**Work to be completed**:
Print nothing except the lines of the listing below from the line with "split; [destruct active_A;" to the line with "- intros -> Hlen i", each exactly as written, both ends included.
____ Dataset records
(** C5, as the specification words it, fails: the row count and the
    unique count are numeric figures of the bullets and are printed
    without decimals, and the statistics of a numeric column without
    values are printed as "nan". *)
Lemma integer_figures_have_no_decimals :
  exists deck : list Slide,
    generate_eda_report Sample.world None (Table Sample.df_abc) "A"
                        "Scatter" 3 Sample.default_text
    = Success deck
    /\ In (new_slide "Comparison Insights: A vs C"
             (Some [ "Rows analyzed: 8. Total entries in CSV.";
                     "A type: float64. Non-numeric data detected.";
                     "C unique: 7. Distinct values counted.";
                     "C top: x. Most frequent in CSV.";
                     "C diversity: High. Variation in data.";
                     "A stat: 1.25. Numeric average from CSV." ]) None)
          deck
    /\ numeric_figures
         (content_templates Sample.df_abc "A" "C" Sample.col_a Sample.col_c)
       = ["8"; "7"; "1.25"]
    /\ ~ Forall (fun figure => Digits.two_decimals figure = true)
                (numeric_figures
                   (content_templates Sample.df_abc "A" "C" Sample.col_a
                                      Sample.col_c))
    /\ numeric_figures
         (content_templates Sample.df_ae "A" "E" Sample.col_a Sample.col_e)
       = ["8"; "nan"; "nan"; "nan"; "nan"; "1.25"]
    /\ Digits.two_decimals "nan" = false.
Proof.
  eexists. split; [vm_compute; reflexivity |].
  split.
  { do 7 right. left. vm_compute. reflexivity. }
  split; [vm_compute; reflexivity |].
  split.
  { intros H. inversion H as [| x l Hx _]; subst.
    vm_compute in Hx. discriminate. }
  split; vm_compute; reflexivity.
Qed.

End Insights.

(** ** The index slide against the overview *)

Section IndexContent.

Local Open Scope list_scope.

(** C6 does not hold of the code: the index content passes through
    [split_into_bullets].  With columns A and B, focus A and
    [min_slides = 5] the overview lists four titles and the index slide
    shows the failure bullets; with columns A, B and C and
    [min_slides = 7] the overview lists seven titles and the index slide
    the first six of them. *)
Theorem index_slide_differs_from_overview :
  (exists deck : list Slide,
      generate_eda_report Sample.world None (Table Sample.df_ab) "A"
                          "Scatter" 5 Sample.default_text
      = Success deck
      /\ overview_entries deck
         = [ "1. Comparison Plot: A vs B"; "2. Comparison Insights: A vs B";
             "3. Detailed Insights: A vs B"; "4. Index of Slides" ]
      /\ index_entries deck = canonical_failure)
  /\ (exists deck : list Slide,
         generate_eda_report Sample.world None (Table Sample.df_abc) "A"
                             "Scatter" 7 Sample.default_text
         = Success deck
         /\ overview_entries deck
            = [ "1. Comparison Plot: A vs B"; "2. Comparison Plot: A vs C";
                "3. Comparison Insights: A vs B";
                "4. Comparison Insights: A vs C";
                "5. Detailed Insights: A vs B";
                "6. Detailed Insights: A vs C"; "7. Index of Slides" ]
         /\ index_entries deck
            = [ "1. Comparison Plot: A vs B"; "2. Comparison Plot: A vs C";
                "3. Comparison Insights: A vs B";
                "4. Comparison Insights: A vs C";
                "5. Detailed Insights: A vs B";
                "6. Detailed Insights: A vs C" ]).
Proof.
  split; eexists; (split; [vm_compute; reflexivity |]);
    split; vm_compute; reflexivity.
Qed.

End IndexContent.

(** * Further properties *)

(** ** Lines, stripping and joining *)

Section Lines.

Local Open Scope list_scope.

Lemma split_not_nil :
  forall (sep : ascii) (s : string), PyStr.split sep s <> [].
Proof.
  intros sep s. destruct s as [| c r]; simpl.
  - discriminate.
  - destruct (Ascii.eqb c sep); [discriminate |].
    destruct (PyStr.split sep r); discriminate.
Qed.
________
____ Dataset records
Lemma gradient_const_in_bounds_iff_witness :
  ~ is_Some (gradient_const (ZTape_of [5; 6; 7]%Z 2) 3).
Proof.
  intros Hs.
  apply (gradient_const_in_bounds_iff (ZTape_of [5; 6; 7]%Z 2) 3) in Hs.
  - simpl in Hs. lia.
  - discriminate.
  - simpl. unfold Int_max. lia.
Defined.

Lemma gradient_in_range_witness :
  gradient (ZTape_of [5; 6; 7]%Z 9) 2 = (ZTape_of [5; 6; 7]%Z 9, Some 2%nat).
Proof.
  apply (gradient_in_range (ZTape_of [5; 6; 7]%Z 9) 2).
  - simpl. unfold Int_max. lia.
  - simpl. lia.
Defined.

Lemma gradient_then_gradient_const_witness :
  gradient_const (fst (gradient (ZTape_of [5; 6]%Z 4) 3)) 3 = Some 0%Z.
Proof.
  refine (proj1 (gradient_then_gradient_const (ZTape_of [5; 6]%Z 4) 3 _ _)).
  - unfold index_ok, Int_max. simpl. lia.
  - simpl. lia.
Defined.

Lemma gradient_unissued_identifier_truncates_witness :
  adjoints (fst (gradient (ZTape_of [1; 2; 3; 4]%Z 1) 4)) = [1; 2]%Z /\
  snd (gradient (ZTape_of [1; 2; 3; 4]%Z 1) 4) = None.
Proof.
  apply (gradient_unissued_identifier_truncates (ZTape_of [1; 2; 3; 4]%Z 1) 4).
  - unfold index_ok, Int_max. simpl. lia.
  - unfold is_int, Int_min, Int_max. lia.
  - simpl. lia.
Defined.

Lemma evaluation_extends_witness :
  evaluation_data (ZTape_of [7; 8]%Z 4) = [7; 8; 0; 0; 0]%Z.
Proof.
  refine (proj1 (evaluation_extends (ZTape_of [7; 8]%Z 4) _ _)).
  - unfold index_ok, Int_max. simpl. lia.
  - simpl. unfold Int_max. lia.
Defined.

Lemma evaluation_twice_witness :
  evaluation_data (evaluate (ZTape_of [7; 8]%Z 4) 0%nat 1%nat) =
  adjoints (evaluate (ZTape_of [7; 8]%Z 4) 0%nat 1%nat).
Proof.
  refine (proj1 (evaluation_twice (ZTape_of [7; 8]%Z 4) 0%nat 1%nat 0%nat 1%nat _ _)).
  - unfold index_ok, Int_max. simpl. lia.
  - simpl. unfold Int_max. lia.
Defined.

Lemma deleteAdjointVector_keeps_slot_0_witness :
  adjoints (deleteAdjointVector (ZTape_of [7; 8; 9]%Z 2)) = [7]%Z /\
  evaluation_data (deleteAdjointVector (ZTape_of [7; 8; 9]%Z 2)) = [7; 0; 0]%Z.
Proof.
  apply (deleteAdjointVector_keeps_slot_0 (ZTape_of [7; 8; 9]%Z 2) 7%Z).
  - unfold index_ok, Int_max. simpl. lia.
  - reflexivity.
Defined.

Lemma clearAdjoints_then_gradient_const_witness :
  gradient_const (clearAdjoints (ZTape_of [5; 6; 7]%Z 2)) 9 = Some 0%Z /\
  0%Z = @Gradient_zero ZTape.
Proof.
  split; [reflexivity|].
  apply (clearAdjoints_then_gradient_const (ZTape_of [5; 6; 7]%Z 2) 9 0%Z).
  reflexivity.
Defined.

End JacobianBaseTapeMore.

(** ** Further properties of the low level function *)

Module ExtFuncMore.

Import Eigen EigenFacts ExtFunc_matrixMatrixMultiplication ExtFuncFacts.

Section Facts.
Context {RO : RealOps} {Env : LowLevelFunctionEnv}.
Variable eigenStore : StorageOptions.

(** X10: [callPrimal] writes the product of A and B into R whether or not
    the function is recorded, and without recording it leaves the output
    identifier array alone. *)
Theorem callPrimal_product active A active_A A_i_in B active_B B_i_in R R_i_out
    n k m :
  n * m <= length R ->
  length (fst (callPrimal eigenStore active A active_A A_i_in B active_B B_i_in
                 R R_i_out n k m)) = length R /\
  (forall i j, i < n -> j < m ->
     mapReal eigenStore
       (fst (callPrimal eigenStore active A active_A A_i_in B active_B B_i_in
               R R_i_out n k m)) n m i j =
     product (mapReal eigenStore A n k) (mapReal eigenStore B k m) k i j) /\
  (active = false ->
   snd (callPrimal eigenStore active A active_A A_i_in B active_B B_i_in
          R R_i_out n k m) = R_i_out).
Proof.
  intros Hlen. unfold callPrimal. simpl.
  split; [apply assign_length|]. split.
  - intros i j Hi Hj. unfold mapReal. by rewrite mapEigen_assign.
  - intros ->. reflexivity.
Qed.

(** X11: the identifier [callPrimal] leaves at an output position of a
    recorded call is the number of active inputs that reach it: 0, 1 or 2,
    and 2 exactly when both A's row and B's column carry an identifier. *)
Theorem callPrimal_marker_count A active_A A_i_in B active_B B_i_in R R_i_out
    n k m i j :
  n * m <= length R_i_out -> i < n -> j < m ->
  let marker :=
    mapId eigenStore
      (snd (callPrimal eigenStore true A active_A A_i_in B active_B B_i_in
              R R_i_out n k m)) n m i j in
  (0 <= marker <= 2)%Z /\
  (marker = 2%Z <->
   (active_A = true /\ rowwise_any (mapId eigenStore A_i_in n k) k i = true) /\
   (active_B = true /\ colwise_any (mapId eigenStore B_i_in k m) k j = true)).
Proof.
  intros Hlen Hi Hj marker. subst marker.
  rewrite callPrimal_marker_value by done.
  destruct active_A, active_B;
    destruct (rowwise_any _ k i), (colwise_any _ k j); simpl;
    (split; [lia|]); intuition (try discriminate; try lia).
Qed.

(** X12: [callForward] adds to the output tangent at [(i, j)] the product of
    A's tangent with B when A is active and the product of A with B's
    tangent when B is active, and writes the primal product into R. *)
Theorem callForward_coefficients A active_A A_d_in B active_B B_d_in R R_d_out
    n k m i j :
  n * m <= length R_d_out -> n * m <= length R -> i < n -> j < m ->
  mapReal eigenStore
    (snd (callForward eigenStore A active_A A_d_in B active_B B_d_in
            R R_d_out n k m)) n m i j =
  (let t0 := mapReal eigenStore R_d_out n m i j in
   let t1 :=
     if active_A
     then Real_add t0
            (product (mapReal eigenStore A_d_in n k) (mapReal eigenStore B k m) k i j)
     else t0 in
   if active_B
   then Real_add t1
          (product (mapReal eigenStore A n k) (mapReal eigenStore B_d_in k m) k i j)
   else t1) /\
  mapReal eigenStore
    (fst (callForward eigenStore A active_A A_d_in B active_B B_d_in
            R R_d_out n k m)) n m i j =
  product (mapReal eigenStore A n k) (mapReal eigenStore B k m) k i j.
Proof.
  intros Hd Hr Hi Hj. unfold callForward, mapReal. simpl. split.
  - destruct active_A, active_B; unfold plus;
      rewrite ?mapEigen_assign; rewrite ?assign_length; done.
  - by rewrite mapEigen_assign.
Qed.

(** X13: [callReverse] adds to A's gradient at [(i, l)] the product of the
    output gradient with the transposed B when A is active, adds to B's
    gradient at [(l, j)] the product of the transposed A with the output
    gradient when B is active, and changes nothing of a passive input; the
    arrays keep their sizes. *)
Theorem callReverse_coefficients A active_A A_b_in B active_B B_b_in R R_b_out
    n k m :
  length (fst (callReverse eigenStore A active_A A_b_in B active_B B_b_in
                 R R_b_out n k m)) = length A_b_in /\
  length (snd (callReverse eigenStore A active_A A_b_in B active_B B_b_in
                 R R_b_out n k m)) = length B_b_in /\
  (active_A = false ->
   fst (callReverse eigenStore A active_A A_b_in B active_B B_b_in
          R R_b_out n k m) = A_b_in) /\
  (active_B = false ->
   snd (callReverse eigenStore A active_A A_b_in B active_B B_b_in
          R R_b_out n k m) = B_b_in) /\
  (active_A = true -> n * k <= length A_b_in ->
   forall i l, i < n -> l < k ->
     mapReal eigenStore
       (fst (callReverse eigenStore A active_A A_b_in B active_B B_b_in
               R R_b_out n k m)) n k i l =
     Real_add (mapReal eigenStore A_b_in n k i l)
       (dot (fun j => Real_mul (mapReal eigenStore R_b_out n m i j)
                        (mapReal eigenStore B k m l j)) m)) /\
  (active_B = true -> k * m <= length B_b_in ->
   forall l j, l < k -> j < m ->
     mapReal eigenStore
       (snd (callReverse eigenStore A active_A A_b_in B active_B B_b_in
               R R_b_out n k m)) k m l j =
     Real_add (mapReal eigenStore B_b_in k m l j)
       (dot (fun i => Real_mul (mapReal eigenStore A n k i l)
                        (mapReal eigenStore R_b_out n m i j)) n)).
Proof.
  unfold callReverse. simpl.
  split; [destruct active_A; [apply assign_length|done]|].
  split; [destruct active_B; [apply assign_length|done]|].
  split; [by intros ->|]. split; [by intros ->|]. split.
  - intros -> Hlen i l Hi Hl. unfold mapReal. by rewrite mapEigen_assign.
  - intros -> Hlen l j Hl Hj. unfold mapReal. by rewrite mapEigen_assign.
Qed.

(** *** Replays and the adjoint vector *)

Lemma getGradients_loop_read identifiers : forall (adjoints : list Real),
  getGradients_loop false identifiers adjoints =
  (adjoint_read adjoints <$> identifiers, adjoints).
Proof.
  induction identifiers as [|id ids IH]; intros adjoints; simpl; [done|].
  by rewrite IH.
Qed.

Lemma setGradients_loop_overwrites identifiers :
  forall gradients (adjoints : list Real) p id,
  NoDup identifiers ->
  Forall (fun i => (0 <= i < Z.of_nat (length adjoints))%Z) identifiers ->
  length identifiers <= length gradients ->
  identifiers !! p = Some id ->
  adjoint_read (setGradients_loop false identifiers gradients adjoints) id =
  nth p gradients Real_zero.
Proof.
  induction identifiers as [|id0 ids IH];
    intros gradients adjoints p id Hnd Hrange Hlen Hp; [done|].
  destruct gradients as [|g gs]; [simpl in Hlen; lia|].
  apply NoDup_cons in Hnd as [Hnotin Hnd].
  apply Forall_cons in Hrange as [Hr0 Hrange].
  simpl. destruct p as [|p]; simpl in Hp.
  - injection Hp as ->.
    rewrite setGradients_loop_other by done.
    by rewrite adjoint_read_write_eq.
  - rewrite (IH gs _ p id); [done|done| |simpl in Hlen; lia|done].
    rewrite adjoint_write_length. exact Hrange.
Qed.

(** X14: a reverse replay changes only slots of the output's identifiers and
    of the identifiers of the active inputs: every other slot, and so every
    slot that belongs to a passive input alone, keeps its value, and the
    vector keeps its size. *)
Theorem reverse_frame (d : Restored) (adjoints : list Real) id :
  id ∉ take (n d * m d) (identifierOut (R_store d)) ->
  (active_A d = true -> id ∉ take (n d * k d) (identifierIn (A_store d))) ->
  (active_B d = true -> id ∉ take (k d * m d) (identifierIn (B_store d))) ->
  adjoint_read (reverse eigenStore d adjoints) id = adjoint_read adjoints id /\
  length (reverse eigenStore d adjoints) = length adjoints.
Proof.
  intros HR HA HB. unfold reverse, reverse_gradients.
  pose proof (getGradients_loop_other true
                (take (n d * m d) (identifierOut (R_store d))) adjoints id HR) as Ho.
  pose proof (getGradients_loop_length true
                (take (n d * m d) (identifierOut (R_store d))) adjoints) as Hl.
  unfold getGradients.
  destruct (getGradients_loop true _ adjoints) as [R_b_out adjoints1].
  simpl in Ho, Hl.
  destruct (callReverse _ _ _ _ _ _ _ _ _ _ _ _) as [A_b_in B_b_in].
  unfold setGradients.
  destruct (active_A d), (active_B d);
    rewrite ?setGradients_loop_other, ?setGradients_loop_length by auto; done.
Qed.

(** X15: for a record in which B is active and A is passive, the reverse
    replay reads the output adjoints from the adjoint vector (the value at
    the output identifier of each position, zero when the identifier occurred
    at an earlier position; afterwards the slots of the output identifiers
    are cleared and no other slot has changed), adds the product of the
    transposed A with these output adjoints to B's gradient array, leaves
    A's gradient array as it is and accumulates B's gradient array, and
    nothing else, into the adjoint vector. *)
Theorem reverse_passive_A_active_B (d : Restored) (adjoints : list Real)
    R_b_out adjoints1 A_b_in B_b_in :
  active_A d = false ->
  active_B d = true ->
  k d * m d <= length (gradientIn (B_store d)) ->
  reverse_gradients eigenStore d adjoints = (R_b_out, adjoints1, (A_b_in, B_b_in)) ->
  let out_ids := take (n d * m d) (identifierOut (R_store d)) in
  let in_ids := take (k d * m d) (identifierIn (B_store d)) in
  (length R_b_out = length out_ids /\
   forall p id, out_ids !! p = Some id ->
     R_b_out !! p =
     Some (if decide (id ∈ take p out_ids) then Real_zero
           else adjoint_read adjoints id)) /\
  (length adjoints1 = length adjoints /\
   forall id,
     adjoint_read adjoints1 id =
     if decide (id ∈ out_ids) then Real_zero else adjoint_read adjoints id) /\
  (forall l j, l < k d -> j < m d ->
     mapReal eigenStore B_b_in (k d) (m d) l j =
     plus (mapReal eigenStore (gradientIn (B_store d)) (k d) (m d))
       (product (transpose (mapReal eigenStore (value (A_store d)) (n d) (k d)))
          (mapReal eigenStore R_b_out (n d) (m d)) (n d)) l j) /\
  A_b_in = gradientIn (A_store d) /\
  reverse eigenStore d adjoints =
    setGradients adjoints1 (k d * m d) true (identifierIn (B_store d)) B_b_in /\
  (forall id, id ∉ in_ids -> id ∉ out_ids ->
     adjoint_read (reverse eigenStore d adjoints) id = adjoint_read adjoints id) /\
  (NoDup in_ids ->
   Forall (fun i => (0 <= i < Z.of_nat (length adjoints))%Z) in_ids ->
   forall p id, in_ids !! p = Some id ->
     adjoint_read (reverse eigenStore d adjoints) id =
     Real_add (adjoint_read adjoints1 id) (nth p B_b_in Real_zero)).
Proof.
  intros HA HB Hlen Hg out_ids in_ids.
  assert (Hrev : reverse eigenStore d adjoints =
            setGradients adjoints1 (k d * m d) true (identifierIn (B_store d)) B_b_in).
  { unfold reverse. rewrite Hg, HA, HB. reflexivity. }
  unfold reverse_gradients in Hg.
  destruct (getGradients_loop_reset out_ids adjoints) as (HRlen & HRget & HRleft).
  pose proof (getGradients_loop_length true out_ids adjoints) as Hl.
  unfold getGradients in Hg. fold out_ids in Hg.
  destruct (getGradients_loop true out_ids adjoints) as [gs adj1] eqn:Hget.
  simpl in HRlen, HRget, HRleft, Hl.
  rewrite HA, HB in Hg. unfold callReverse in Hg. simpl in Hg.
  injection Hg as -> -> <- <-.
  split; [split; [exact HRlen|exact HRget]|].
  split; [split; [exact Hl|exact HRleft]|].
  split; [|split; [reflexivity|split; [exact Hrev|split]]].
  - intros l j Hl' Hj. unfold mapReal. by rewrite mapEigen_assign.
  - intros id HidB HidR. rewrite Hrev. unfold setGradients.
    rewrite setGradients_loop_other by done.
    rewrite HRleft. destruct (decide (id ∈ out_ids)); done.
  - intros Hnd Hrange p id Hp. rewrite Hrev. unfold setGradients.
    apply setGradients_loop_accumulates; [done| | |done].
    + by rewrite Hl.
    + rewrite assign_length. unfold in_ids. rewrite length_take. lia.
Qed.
________
**Exercise response**:
  split; [destruct active_A; [apply assign_length|done]|].
  split; [destruct active_B; [apply assign_length|done]|].
  split; [by intros ->|]. split; [by intros ->|]. split.
  - intros -> Hlen i l Hi Hl. unfold mapReal. by rewrite mapEigen_assign.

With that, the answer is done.